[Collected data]
● ● ●
(** A residual never rests while marketable liquidity remains: after a
    simulated buy on a book that satisfies the invariant, either the bid
    side is exactly as before, or every remaining ask is priced above the
    limit; after a sell, either the ask side is as before, or every
    remaining bid is priced below the limit. *)
Theorem place_limit_order_rests_uncrossed :
  (∀ b side P Q fuel,
     book_ok b → tolerance < Q → lower side ∈ ["buy"; "bid"]%string →
     (length (prices (asks b)) < fuel)%nat →
     ∃ top b', place_limit_order fuel side P Q b = (Return top, b') ∧
       (bids b' = bids b ∨ ∀ p, p ∈ prices (asks b') → P < p)) ∧
  (∀ b side P Q fuel,
     book_ok b → tolerance < Q → lower side ∈ ["sell"; "ask"]%string →
     (length (prices (bids b)) < fuel)%nat →
     ∃ top b', place_limit_order fuel side P Q b = (Return top, b') ∧
       (asks b' = asks b ∨ ∀ p, p ∈ prices (bids b') → p < P)).
Proof.
  split; intros b side P Q fuel Hok HQ Hside Hfuel.
  - destruct (place_buy_ok b side P Q fuel Hok HQ Hside Hfuel)
      as (top & b' & E & (Hb' & Ha' & _ & Hfa') & _ & (rem & _ & Hdone & Hrest)).
    exists top, b'. split; [done|].
    unfold residual_rests in Hrest. case_decide as Hrem; [right|by left].
    intros p Hp. apply Qclt_nge.
    apply (done_unmarketable (λ p, p ≤ P) (asks b') rem Ha' Hrem Hdone); [|done].
    rewrite Hfa'. cbn. intros x y Hxy Hx Hy. apply Hx. qc_arith.
  - destruct (place_sell_ok b side P Q fuel Hok HQ Hside Hfuel)
      as (top & b' & E & (Hb' & Ha' & Hfb' & _) & _ & (rem & _ & Hdone & Hrest)).
    exists top, b'. split; [done|].
    unfold residual_rests in Hrest. case_decide as Hrem; [right|by left].
    intros p Hp. apply Qclt_nge.
    apply (done_unmarketable (λ p, P ≤ p) (bids b') rem Hb' Hrem Hdone); [|done].
    rewrite Hfb'. cbn. intros x y Hxy Hx Hy. apply Hx. qc_arith.
Qed.
Lemma lstrip_head (s : string) (c : ascii) (r : string) :
  Py.lstrip s = String c r -> Py.isspace c = false.
Proof.
  induction s as [|c' s IH]; simpl; [discriminate|].
  destruct (Py.isspace c') eqn:E; [exact IH|]. intros [= -> _]. exact E.
Qed.

Lemma split_nil_iff_lstrip (s : string) :
  PyWords.split s = [] <-> Py.lstrip s = EmptyString.
Proof.
  induction s as [|c s IH]; simpl; [tauto|].
  destruct (Py.isspace c); [exact IH|].
  split; [|discriminate].
  destruct (PyWords.split s); [discriminate|].
  destruct s as [|c' s']; [discriminate|]. destruct (Py.isspace c'); discriminate.
Qed.

Lemma strip_blank_iff_lstrip (s : string) :
  Py.truthy_str (Py.strip s) = false <-> Py.lstrip s = EmptyString.
Proof.
  unfold Py.strip. split.
  - destruct (Py.lstrip s) as [|c r] eqn:E; [reflexivity|].
    pose proof (lstrip_head s c r E) as Hc. simpl.
    destruct (Py.rstrip r); [rewrite Hc|]; discriminate.
  - intros ->. reflexivity.
Qed.

(** The chunks are groups of consecutive words of the text, joined by single
    spaces; a group of two or more words estimates within the limit. *)
Lemma chunks_are_groups (text : string) :
  exists groups : list (list string),
    chunk_text_by_tokens text max_tokens_per_chunk = map (Py.join " ") groups
    /\ concat groups = PyWords.split text
    /\ Forall (fun g => g <> []) groups
    /\ Forall (chunk_bounded max_tokens_per_chunk) groups.
Proof.
  unfold chunk_text_by_tokens.
  destruct (Py.truthy_str (Py.strip text)) eqn:Hblank; simpl.
  - assert (PyWords.split text <> []) as Hwords.
    { intros H. apply split_nil_iff_lstrip, strip_blank_iff_lstrip in H. congruence. }
    destruct (fold_keeps (PyWords.split text) initial [])
      as [(groups & Hchunks & Hseen & Hne & Hb & Hcur & _) Hlast].
    { exists []. simpl. repeat split; auto. intros H. simpl in H. lia. }
    specialize (Hlast Hwords). simpl in Hseen.
    unfold flush.
    destruct (current_chunk_words (fold_left _ _ _)) as [|w ws] eqn:Hcw; [congruence|].
    rewrite Hchunks.
    exists (groups ++ [w :: ws]).
    rewrite map_app, concat_app. simpl. rewrite app_nil_r.
    split.
    + destruct groups; reflexivity.
    + split; [exact Hseen|]. split; apply Forall_app; (split; [assumption|]).
      * constructor; [discriminate | constructor].
      * constructor; [exact Hcur | constructor].
  - exists []. simpl. split; [reflexivity|]. split; [|split; constructor].
    symmetry. apply split_nil_iff_lstrip, strip_blank_iff_lstrip. exact Hblank.
Qed.
(** ** Data *)

(** One entry of a topic's ["questions"] list: a JSON object in which each
    of the keys ["question"], ["options"] and ["answer"] may be absent.  A
    key that is present holds a value of the type the catalog format gives it
    (a string, a list of strings, a string). *)
Record Question := {
  question : option string;
  options : option (list string);
  answer : option string
}.

(** The dictionary stored in [user_states] per user (lines 134-143). *)
Record UserState := {
  questions : list Question;
  current_q_index : Z;
  score : Z;
  correct_answers : Z;
  incorrect_answers : Z;
  attempted_questions : Z;
  total_time_start : Z;
  last_message_id : option Z
}.

(** What a handler call reads from outside the store: the clock
    ([time.time()], in whole seconds, one reading per call), the id the
    transport gives to a sent message, and the random source behind
    [random.shuffle] (the bound is its argument). *)
Record World := {
  time_now : Z;
  sent_message_id : Z;
  randbelow : nat -> nat
}.

Record Button := { text : string; callback_data : string }.

(** The messages of the program, one constructor per call site. *)
Inductive Message :=
| MsgMainMenu                       (* send_main_menu, lines 79-85 *)
| MsgInvalidQuestion                (* line 104 *)
| MsgQuestion (number : Z) (body : string) (keyboard : list Button)
                                    (* lines 114-118 *)
| MsgNoQuestions                    (* line 128 *)
| MsgQuizStart (title : string)     (* line 145 *)
| MsgFileError                      (* line 150 *)
| MsgSummary (sc ok bad tried elapsed : Z).   (* lines 159-167 *)

(** The texts given to [callback.answer]. *)
Inductive Toast :=
| ToastStateLost                    (* line 214 *)
| ToastCorrect                      (* line 224 *)
| ToastIncorrect (expected : string).  (* line 227 *)

Inductive Output :=
| SendMessage (chat : Z) (m : Message)
| CallbackAnswer (t : Toast).

Inductive PyExn := IndexError | KeyError | OSError.

(** The result of running a handler: mutations of [user_states] and
    messages already sent stay in place when an exception is raised. *)
Record Outcome := {
  store : gmap Z UserState;
  trace : list Output;
  raised : option PyExn
}.

(** ** A small monad for the handlers: store, output, exceptions *)

Definition M := gmap Z UserState -> Outcome.

Definition skip : M := fun s => {| store := s; trace := []; raised := None |}.

Definition emit (o : Output) : M :=
  fun s => {| store := s; trace := [o]; raised := None |}.

Definition raise (e : PyExn) : M :=
  fun s => {| store := s; trace := []; raised := Some e |}.

(** [state[...] = ...] on the dictionary that [user_states] holds for
    [uid]: the handler's [state] is an alias of the stored object. *)
Definition update (uid : Z) (f : UserState -> UserState) : M :=
  fun s => {| store := alter f uid s; trace := []; raised := None |}.

(** The messages of [r] come after [pre]. *)
Definition after (pre : list Output) (r : Outcome) : Outcome :=
  {| store := store r; trace := pre ++ trace r; raised := raised r |}.

Definition seq (m1 m2 : M) : M :=
  fun s =>
    let r1 := m1 s in
    match raised r1 with
    | Some _ => r1
    | None => after (trace r1) (m2 (store r1))
    end.

Notation "m1 >>> m2" := (seq m1 m2) (at level 65, right associativity).

(** ** Python primitives *)

(** [l[i]] for a Python integer [i]: a negative index counts from the end,
    and an index out of range raises [IndexError] (here [None]). *)
Definition py_getitem {A} (l : list A) (i : Z) : option A :=
  if decide (0 <= i) then l !! Z.to_nat i
  else if decide (- Z.of_nat (length l) <= i)
       then l !! Z.to_nat (Z.of_nat (length l) + i)
       else None.

Fixpoint is_prefix (p s : string) : bool :=
  match p, s with
  | EmptyString, _ => true
  | String a p', String b s' => if Ascii.eqb a b then is_prefix p' s' else false
  | String _ _, EmptyString => false
  end.

(** [s.replace(old, empty)] for a non-empty [old] and the empty string as
    replacement: one pass from the left,
    every occurrence found is dropped and the search resumes after it.
    [drop] counts the characters of an occurrence still to be dropped. *)
Fixpoint remove_from (old : string) (drop : nat) (s : string) : string :=
  match s with
  | EmptyString => EmptyString
  | String c s' =>
      match drop with
      | S k => remove_from old k s'
      | O => if is_prefix old s
             then remove_from old (String.length old - 1) s'
             else String c (remove_from old 0 s')
      end
  end.

Definition py_remove (old s : string) : string := remove_from old 0 s.

(** [old in s]. *)
Fixpoint occurs (old s : string) : bool :=
  is_prefix old s ||
  match s with
  | EmptyString => false
  | String _ s' => occurs old s'
  end.

(** [x[i], x[j] = x[j], x[i]]. *)
Definition swap {A} (x : list A) (i j : nat) : list A :=
  match x !! i, x !! j with
  | Some a, Some b => <[j:=a]> (<[i:=b]> x)
  | _, _ => x
  end.

(** The loop of [random.shuffle]:
    [for i in reversed(range(1, len(x))): j = randbelow(i + 1); swap]. *)
Fixpoint shuffle_from {A} (rnd : nat -> nat) (i : nat) (x : list A) : list A :=
  match i with
  | O => x
  | S i' => shuffle_from rnd i' (swap x i (rnd (S i) mod S i)%nat)
  end.

Definition shuffle {A} (rnd : nat -> nat) (x : list A) : list A :=
  shuffle_from rnd (length x - 1) x.

(** ** The coroutines *)

Definition send_main_menu (chat_id : Z) : M := emit (SendMessage chat_id MsgMainMenu).

(** [end_quiz], lines 153-168. *)
Definition end_quiz (w : World) (uid chat_id : Z) : M :=
  fun s =>
    match s !! uid with
    | None => skip (delete uid s)
    | Some state =>
        (emit (SendMessage chat_id
                 (MsgSummary (score state) (correct_answers state)
                    (incorrect_answers state) (attempted_questions state)
                    (time_now w - total_time_start state))) >>>
         send_main_menu chat_id) (delete uid s)
    end.

(** The test of line 102, negated: all three keys are present. *)
Definition well_formed (q : Question) : bool :=
  match question q, options q, answer q with
  | Some _, Some _, Some _ => true
  | _, _, _ => false
  end.

Definition option_button (option : string) : Button :=
  {| text := option; callback_data := "answer_" ++ option |}.

Definition skip_button : Button :=
  {| text := "Skip Question"; callback_data := "skip_question" |}.

Definition next_index (state : UserState) : UserState :=
  {| questions := questions state;
     current_q_index := current_q_index state + 1;
     score := score state;
     correct_answers := correct_answers state;
     incorrect_answers := incorrect_answers state;
     attempted_questions := attempted_questions state;
     total_time_start := total_time_start state;
     last_message_id := last_message_id state |}.

Definition set_last_message (mid : Z) (state : UserState) : UserState :=
  {| questions := questions state;
     current_q_index := current_q_index state;
     score := score state;
     correct_answers := correct_answers state;
     incorrect_answers := incorrect_answers state;
     attempted_questions := attempted_questions state;
     total_time_start := total_time_start state;
     last_message_id := Some mid |}.

(** Lines 109-119: the keyboard, the message, and the id kept in the state. *)
Definition present (w : World) (uid chat_id : Z) (idx : Z) (q : Question) : M :=
  match question q, options q with
  | Some body, Some opts =>
      emit (SendMessage chat_id
              (MsgQuestion (idx + 1) body (map option_button opts ++ [skip_button]))) >>>
      update uid (set_last_message (sent_message_id w))
  | _, _ => raise KeyError
  end.

(** How many questions lie at or after the cursor: what the recursion of
    [send_question] consumes. *)
Definition remaining (uid : Z) (s : gmap Z UserState) : nat :=
  match s !! uid with
  | Some state => Z.to_nat (Z.of_nat (length (questions state)) - current_q_index state)
  | None => O
  end.

(** Case analysis that keeps the equation, for the recursion below. *)
Definition inspect {A} (x : A) : { y : A | x = y } := exist _ x eq_refl.


(** [send_question], lines 87-119.  The call of line 106 is a recursion on
    the number of questions left, which gives a total function: the depth
    of the interpreter's stack, which bounds a run of malformed questions
    in a row (at about a thousand, with [RecursionError] beyond), is not
    modelled. *)
Equations? send_question (w : World) (uid chat_id : Z) (s : gmap Z UserState)
  : Outcome by wf (remaining uid s) lt :=
  send_question w uid chat_id s with inspect (s !! uid) => {
    | exist _ None _ := send_main_menu chat_id s
    | exist _ (Some state) Hst
        with inspect (decide (Z.of_nat (length (questions state)) <= current_q_index state)) => {
        | exist _ (left _) _ := end_quiz w uid chat_id s
        | exist _ (right Hlt) _
            with inspect (py_getitem (questions state) (current_q_index state)) => {
            | exist _ None _ := raise IndexError s
            | exist _ (Some q) _ with inspect (well_formed q) => {
                | exist _ true _ := present w uid chat_id (current_q_index state) q s
                | exist _ false _ :=
                    after [SendMessage chat_id MsgInvalidQuestion]
                      (send_question w uid chat_id (alter next_index uid s))
              }
          }
      }
  }.
Proof.
  unfold remaining. rewrite lookup_alter_eq, Hst. simpl. lia.
Qed.

(** What [open] and [json.load] give at lines 123-124: an exception, or
    the topic object, whose ["questions"] key is absent or holds a list
    ([load_topics], line 51, keeps only files where it is a list). *)
Inductive FileRead :=
| ReadError
| TopicData (questions_field : option (list Question)).

(** [try: body except Exception: handler]. *)
Definition try_except (body handler : M) : M :=
  fun s =>
    let r := body s in
    match raised r with
    | None => r
    | Some _ => after (trace r) (handler (store r))
    end.

(** The dictionary literal of lines 134-143. *)
Definition new_state (w : World) (quiz_data : list Question) : UserState :=
  {| questions := quiz_data;
     current_q_index := 0;
     score := 0;
     correct_answers := 0;
     incorrect_answers := 0;
     attempted_questions := 0;
     total_time_start := time_now w;
     last_message_id := None |}.

Definition assign (uid : Z) (state : UserState) : M :=
  fun s => {| store := <[uid:=state]> s; trace := []; raised := None |}.
(** * Verification of [build_free_corpus.py]

    A shallow embedding of the corpus builder (text normalisation, the
    retrying download, page extraction, snippet truncation and the
    row-by-row driver [main]) together with the properties the
    specification states about them.

    Python values are embedded as follows.
    - [str] is a list of Unicode code points ([N]); [len] is [length].
    - [bytes] is a list of [Byte.byte].
    - [int] is [Z]; a [float] that is only compared with zero is a [Q].
    - a [dict] with string keys is a [gmap str _], a [set] a [gset str].
    - an exception is a value of [exn]; fallible code returns [exn + A].
    - the file system, the metadata log, the snippet index, standard
      output and the sequence of network requests and sleeps form the
      record [State], threaded explicitly through [main]. *)

From Stdlib Require Import ZArith NArith List Bool Lia String Ascii QArith.
From stdpp Require Import base option list gmap.
Close Scope Q_scope.
Local Open Scope nat_scope.

(* ===================================================================== *)
(** * Python runtime primitives *)
(* ===================================================================== *)

Module Py.

(** A Unicode code point and a Python [str]. *)
Abbreviation char := N (only parsing).
Abbreviation str := (list N) (only parsing).
Abbreviation bytes := (list Byte.byte) (only parsing).

(** ASCII literals of the source, written as Rocq strings. *)
Fixpoint lit (s : string) : str :=
  match s with
  | EmptyString => []
  | String a t => N_of_ascii a :: lit t
  end.

Definition chr_eqb (a b : char) : bool := N.eqb a b.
● ● ●
— What you should do —
From the first line of the records above to the line that contains "- destruct (place_buy_ok", quote each line exactly.

— Solution to the problem —
(** A residual never rests while marketable liquidity remains: after a
    simulated buy on a book that satisfies the invariant, either the bid
    side is exactly as before, or every remaining ask is priced above the
    limit; after a sell, either the ask side is as before, or every
    remaining bid is priced below the limit. *)
Theorem place_limit_order_rests_uncrossed :
  (∀ b side P Q fuel,
     book_ok b → tolerance < Q → lower side ∈ ["buy"; "bid"]%string →
     (length (prices (asks b)) < fuel)%nat →
     ∃ top b', place_limit_order fuel side P Q b = (Return top, b') ∧
       (bids b' = bids b ∨ ∀ p, p ∈ prices (asks b') → P < p)) ∧
  (∀ b side P Q fuel,
     book_ok b → tolerance < Q → lower side ∈ ["sell"; "ask"]%string →
     (length (prices (bids b)) < fuel)%nat →
     ∃ top b', place_limit_order fuel side P Q b = (Return top, b') ∧
       (asks b' = asks b ∨ ∀ p, p ∈ prices (bids b') → p < P)).
Proof.
  split; intros b side P Q fuel Hok HQ Hside Hfuel.
  - destruct (place_buy_ok b side P Q fuel Hok HQ Hside Hfuel)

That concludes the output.